Why Georgists Claim It’s the “Best” System

  1. Eliminates the root cause of inequality
    Land-value rises come from population growth and public investment, not individual effort. Capturing that unearned increment prevents the creation of a hereditary landlord class and stops speculative bubbles.
  2. Supercharges productive incentives
    You’re never taxed for working harder, building more, or inventing — only for holding valuable land idle. This removes the deadweight loss of nearly all other taxes. Economists across the spectrum (Milton Friedman, Joseph Stiglitz, Paul Krugman) have called the LVT the “least bad tax” or even “the perfect tax.”
  3. Ends urban sprawl and housing crises
    Speculative land hoarding becomes unprofitable → land is used efficiently → housing becomes dramatically cheaper in desirable locations.
  4. Prevents boom-bust real-estate cycles
    Because speculation is punished rather than rewarded, real-estate bubbles largely disappear.
  5. Funds a generous social safety net without disincentives
    In high-value cities (London, New York, San Francisco, Tokyo, Sydney), a full Georgist LVT would raise so much revenue that it could easily fund a sizable Citizens’ Dividend (basically UBI) plus universal services — with money left over.
  6. Environmentally friendly
    Penalizes sprawl and idle resource holdings; rewards dense, efficient use of land and conservation of marginal land.

Real-World Evidence

  • Singapore and Hong Kong use high land-value taxation (via government land leases) and consistently rank as two of the freest and most prosperous economies on earth with relatively low inequality for their wealth level.
  • Denmark, Estonia, and parts of Taiwan have partial LVT systems and perform very well.
  • Historical U.S. examples: Pittsburgh and other Pennsylvania cities used a split-rate property tax (higher on land than buildings) for decades and saw construction booms while neighboring cities stagnated.
  • Alaska’s oil dividend is a Georgist-style resource rent capture that funds a permanent citizen payout.
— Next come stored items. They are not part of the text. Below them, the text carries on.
Lemma sys_dup2_spec limit oldfd newfd t s : table_ok t -> ok t s -> dup2_fits oldfd newfd (view t) -> exists r t' s',
  sys_dup2 dev_major limit oldfd newfd t s = Some (r, t', s') /\ after t s t' s' /\ dup2_spec (capacity t) limit oldfd newfd (view t) r (view t').
Proof.
  intros Ht Hs Hfit. unfold sys_dup2, dup2_spec. rewrite (argfd_spec oldfd t s (proj1 Ht) Hs). rewrite lookup_view. destruct (Z.eqb_spec (slot t oldfd) 0) as [E|E].
  { do 3 eexists. split; [reflexivity|]. split; [by apply fd_after_refl|done]. }
  rewrite out_of_range. case_bool_decide as Hrange; cbn [negb]; [|do 3 eexists; split; [reflexivity|]; split; [by apply fd_after_refl|done]].
  destruct (Z.eqb_spec oldfd newfd) as [|Hne]; [do 3 eexists; split; [reflexivity|]; split; [by apply fd_after_refl|done]|].
  pose proof (ensure_spec newfd t (heap s) _ (proj1 Ht) (fo_heap _ _ Hs)) as Hens. destruct (fd_ensure_slot newfd t (heap s)) as [[r1 t1] k1]. destruct Hens as (Hk & K1 & [[-> Hcap]|[-> Hn]]); cbn [Z.ltb Z.compare].
  { do 3 eexists. split; [reflexivity|]. split; [by apply after_kept|]. left. split; [done|]. split; [by apply kept_view|]. lia. }
  pose proof (after_kept t s t1 k1 Ht Hs K1 Hk) as A1. destruct (after_ok _ _ _ _ A1) as [Ht1 Hs1]. assert (S1 := kt_cells _ _ K1). assert (V1 := kept_view _ _ K1). pose proof (tw_nfds t1 (proj1 Ht1)) as Hn1.
  rewrite <- slot_in by lia. rewrite (same_slot t t1 newfd S1).
  assert (Hold : forall t2 s2, table_ok t2 -> ok t2 s2 -> slot t2 oldfd = slot t oldfd -> 0 < refs m (view t2) (slot t oldfd)) by (intros t2 s2 _ Hs2 Heq; rewrite <- Heq; apply (slot_live t2 s2); [done|by rewrite Heq]).
  destruct (Z.eqb_spec (slot t newfd) 0) as [E0|E0].
  - destruct (put_dup t1 (set_heap k1 s) newfd (slot t oldfd) 0 Ht1 Hs1 ltac:(lia) ltac:(by rewrite (same_slot t)) E (Hold _ _ Ht1 Hs1 (same_slot _ _ _ S1))) as (V2 & s2 & Es & A2). rewrite Es. do 3 eexists. split; [reflexivity|].
    split; [by eapply fd_after_trans|]. right. split; [done|]. by rewrite V2, V1.
  - assert (E1 : slot t1 newfd <> 0) by (by rewrite (same_slot t)). destruct (clear_close newfd t1 (set_heap k1 s) Ht1 Hs1 E1) as (s2 & Es & A2 & V2). rewrite (same_slot t t1 newfd S1) in Es. rewrite Es.
    destruct (after_ok _ _ _ _ A2) as [Ht2 Hs2]. destruct (fd_clear_spec t1 newfd (proj1 Ht1) Hn) as (W2 & C2 & Cap2 & _).
    assert (Hn2 : 0 <= newfd < nfds (fd_clear newfd t1)).
    { split; [lia|]. destruct Hfit as [Hv|[?|(i & Hi & Hv)]]; [by rewrite view_None in Hv|done|]. rewrite view_None in Hv. apply (below_open _ newfd i W2 Hi). rewrite (one_slot _ _ _ _ _ C2), decide_False by lia. by rewrite (same_slot t). }
    assert (S2 : slot (fd_clear newfd t1) oldfd = slot t oldfd) by (rewrite (one_slot _ _ _ _ _ C2), decide_False by done; by apply same_slot).
    destruct (put_dup (fd_clear newfd t1) s2 newfd (slot t oldfd) 0 Ht2 Hs2 Hn2 ltac:(by rewrite (one_slot _ _ _ _ _ C2), decide_True) E (Hold _ _ Ht2 Hs2 S2)) as (V3 & s3 & Es3 & A3). rewrite Es3. do 3 eexists. split; [reflexivity|].
    split; [eapply fd_after_trans; [exact A1|]; by eapply fd_after_trans|]. right. split; [done|]. rewrite V3, V2, V1. apply insert_delete_eq.
Qed.

(** *** fcntl *)

Lemma dupfd_spec f flags n i t s : table_ok t -> ok t s -> 0 <= i -> f <> 0 -> 0 < refs m (view t) f -> exists r t' s',
  dupfd_loop n i f flags t s = Some (r, t', s') /\ after t s t' s' /\
  ((r = -1 /\ view t' = view t /\ full (capacity t) i (i + Z.of_nat n) (view t)) \/
   ((i <= r < i + Z.of_nat n) /\ view t !! r = None /\ (forall j, i <= j < r -> view t !! j <> None) /\ view t' = <[r := (f, flag flags FD_CLOEXEC)]> (view t))).
Proof.
  revert i t s. induction n as [|n IH]; intros i t s Ht Hs Hi Hf Hl; cbn [dupfd_loop].
  { do 3 eexists. split; [reflexivity|]. split; [by apply fd_after_refl|]. left. split; [done|]. split; [done|]. right. lia. }
  pose proof (ensure_spec i t (heap s) _ (proj1 Ht) (fo_heap _ _ Hs)) as Hens. destruct (fd_ensure_slot i t (heap s)) as [[r1 t1] k1]. destruct Hens as (Hk & K1 & [[-> Hcap]|[-> Hn]]); cbn [Z.ltb Z.compare].
  { do 3 eexists. split; [reflexivity|]. split; [by apply after_kept|]. left. split; [done|]. split; [by apply kept_view|]. left. lia. }
  pose proof (after_kept t s t1 k1 Ht Hs K1 Hk) as A1. destruct (after_ok _ _ _ _ A1) as [Ht1 Hs1]. assert (S1 := kt_cells _ _ K1). assert (V1 := kept_view _ _ K1). pose proof (tw_nfds t1 (proj1 Ht1)) as Hn1.
  rewrite <- slot_in by lia. rewrite (same_slot t t1 i S1). destruct (Z.eqb_spec (slot t i) 0) as [E0|E0].
  - destruct (put_dup t1 (set_heap k1 s) i f flags Ht1 Hs1 ltac:(lia) ltac:(by rewrite (same_slot t)) Hf ltac:(by rewrite V1)) as (V2 & s2 & Es & A2). rewrite Es. do 3 eexists. split; [reflexivity|].
    split; [by eapply fd_after_trans|]. right. split; [lia|]. split; [by apply view_None|]. split; [lia|]. by rewrite V2, V1.
  - destruct (IH (i + 1) t1 (set_heap k1 s) Ht1 Hs1 ltac:(lia) Hf ltac:(by rewrite V1)) as (r & t' & s' & Er & A2 & Hr). exists r, t', s'. split; [done|]. split; [by eapply fd_after_trans|]. rewrite V1 in Hr.
    assert (Hfirst : view t !! i <> None) by (by rewrite view_None). assert (Hstep : forall j hi, (forall j, i + 1 <= j < hi -> view t !! j <> None) -> i <= j < hi -> view t !! j <> None) by (intros j hi Hall Hj; destruct (decide (j = i)) as [->|]; [done|]; apply Hall; lia).
    destruct Hr as [(-> & V2 & Hfull)|(Hr & E & Hbelow & V2)].
    + left. split; [done|]. split; [done|]. destruct Hfull as [Hc|Hall]; [left; pose proof (kt_cap _ _ K1); lia|right]. intros j Hj. apply (Hstep j (i + 1 + Z.of_nat n)); [done|lia].
    + right. split; [lia|]. split; [done|]. split; [|done]. intros j Hj. by apply (Hstep j r).
Qed.

Lemma land_one x : Z.land x FD_CLOEXEC = Z.b2z (flag x FD_CLOEXEC).
Proof. unfold flag, FD_CLOEXEC. change 1 with (Z.ones 1). rewrite Z.land_ones by lia. change (2 ^ 1) with 2. rewrite Zmod_odd. by destruct (Z.odd x). Qed.
(** What happens to the files when the counts go from [n] to [n']: the files
    that lose their last descriptor are closed, each once, with the calls that
    its kind asks for; a file that [open] made in vain is given back, with the
    close call of its device if it was the driver that refused. *)
Record files_change (s : fstate K) (n : Z -> Z) (s' : fstate K) (n' : Z -> Z) (l : list (Z * list call)) : Prop := {
  fc_closed : closed s' = closed s ++ l;
  fc_nodup : NoDup l.*1;
  fc_gone a : 0 < n a -> (a ∈ l.*1 <-> n' a = 0);
  fc_calls a cs : (a, cs) ∈ l -> (0 < n a /\ exists x, obj s a = Some x /\ cs = close_calls dev_major x) \/ (n a = 0 /\ vain_calls dev_major cs);
  fc_obj a : 0 < n a -> 0 < n' a -> obj s' a = obj s a
}.

(** The calls that the code gets right. *)
Definition fits (o : op) (x : sys) : Prop :=
  match o with
  | Call p _ (Dup2 oldfd newfd) => forall t, tabs x !! p = Some (Some t) -> dup2_fits oldfd newfd (view t)
  | Fork p => forall t, tabs x !! p = Some (Some t) -> capacity t <= 288
  | _ => True
  end.

(** The first process, and every state that operations of [P] lead to. *)
Inductive reach (start : K -> Prop) (P : op -> Prop) : sys -> Prop :=
  | reach_start k : start k -> reach start P (mkSys [Some fdtable_init] (mkFs ∅ 0 0 [] k))
  | reach_step x o r x' : reach start P x -> P o -> fits o x -> step o x = Done r x' -> reach start P x'.

Definition not_exec (o : op) : Prop := match o with Exec _ => False | _ => True end.

(** ** Invariant *)

Context {HL : HeapLaws K}.

Record sys_ok (x : sys) : Prop := {
  so_tab p t : tabs x !! p = Some (Some t) -> table_ok t;
  so_fs : fs_ok (fls x) (total (views x))
}.

Definition sys_low (x : sys) : Prop := forall p t, tabs x !! p = Some (Some t) -> low_hint t.

Lemma views_lookup x p t : tabs x !! p = Some (Some t) -> views x !! p = Some (Some (view t)).
Proof. intros H. unfold views. by rewrite list_lookup_fmap, H. Qed.

Lemma ftotal_cons o vs a : total (o :: vs) a = olinks a o + total vs a.
Proof. done. Qed.

Lemma olinks_nonneg a o : 0 <= olinks a o.
Proof. destruct o as [v|]; [apply links_nonneg|done]. Qed.

Lemma total_nonneg vs a : 0 <= total vs a.
Proof. induction vs as [|o vs IH]; [done|]. rewrite ftotal_cons. pose proof (olinks_nonneg a o). lia. Qed.

Lemma total_insert vs p o o' a : vs !! p = Some o -> total (<[p := o']> vs) a = total vs a - olinks a o + olinks a o'.
Proof.
  revert p. induction vs as [|q vs IH]; intros [|p] Hp0; cbn in Hp0; try done.
  - injection Hp0 as ->. change (total (o' :: vs) a = total (o :: vs) a - olinks a o + olinks a o'). rewrite !ftotal_cons. lia.
  - change (total (q :: <[p := o']> vs) a = total (q :: vs) a - olinks a o + olinks a o'). rewrite !ftotal_cons, (IH p Hp0). lia.
Qed.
Why Isn’t It More Widespread? Powerful vested interests: landowners, real-estate speculators, mortgage banks, and local governments addicted to sales/income taxes all fight it fiercely. Assessing pure land value separately from improvements is also administratively harder than it looks at scale (though modern GIS and AI are solving that). Bottom Line, if your criteria for “best political economy” include:

  • maximum economic efficiency,
  • minimum deadweight loss from taxation,
  • solving housing affordability,
  • reducing unearned inequality,
  • keeping strong private incentives for work and innovation,

…then Georgism is arguably the single most elegant and evidence-backed proposal on the table. Many libertarian, classical-liberal, and even some left-leaning economists consider it the closest thing to a “have your cake and eat it too” system. It’s not a panacea (you still need sensible regulation of pollution, monopolies, finance, etc.), but it fixes one of the deepest structural flaws that plague actually-existing capitalism — the private capture of socially created land rents — without resorting to heavy-handed central planning.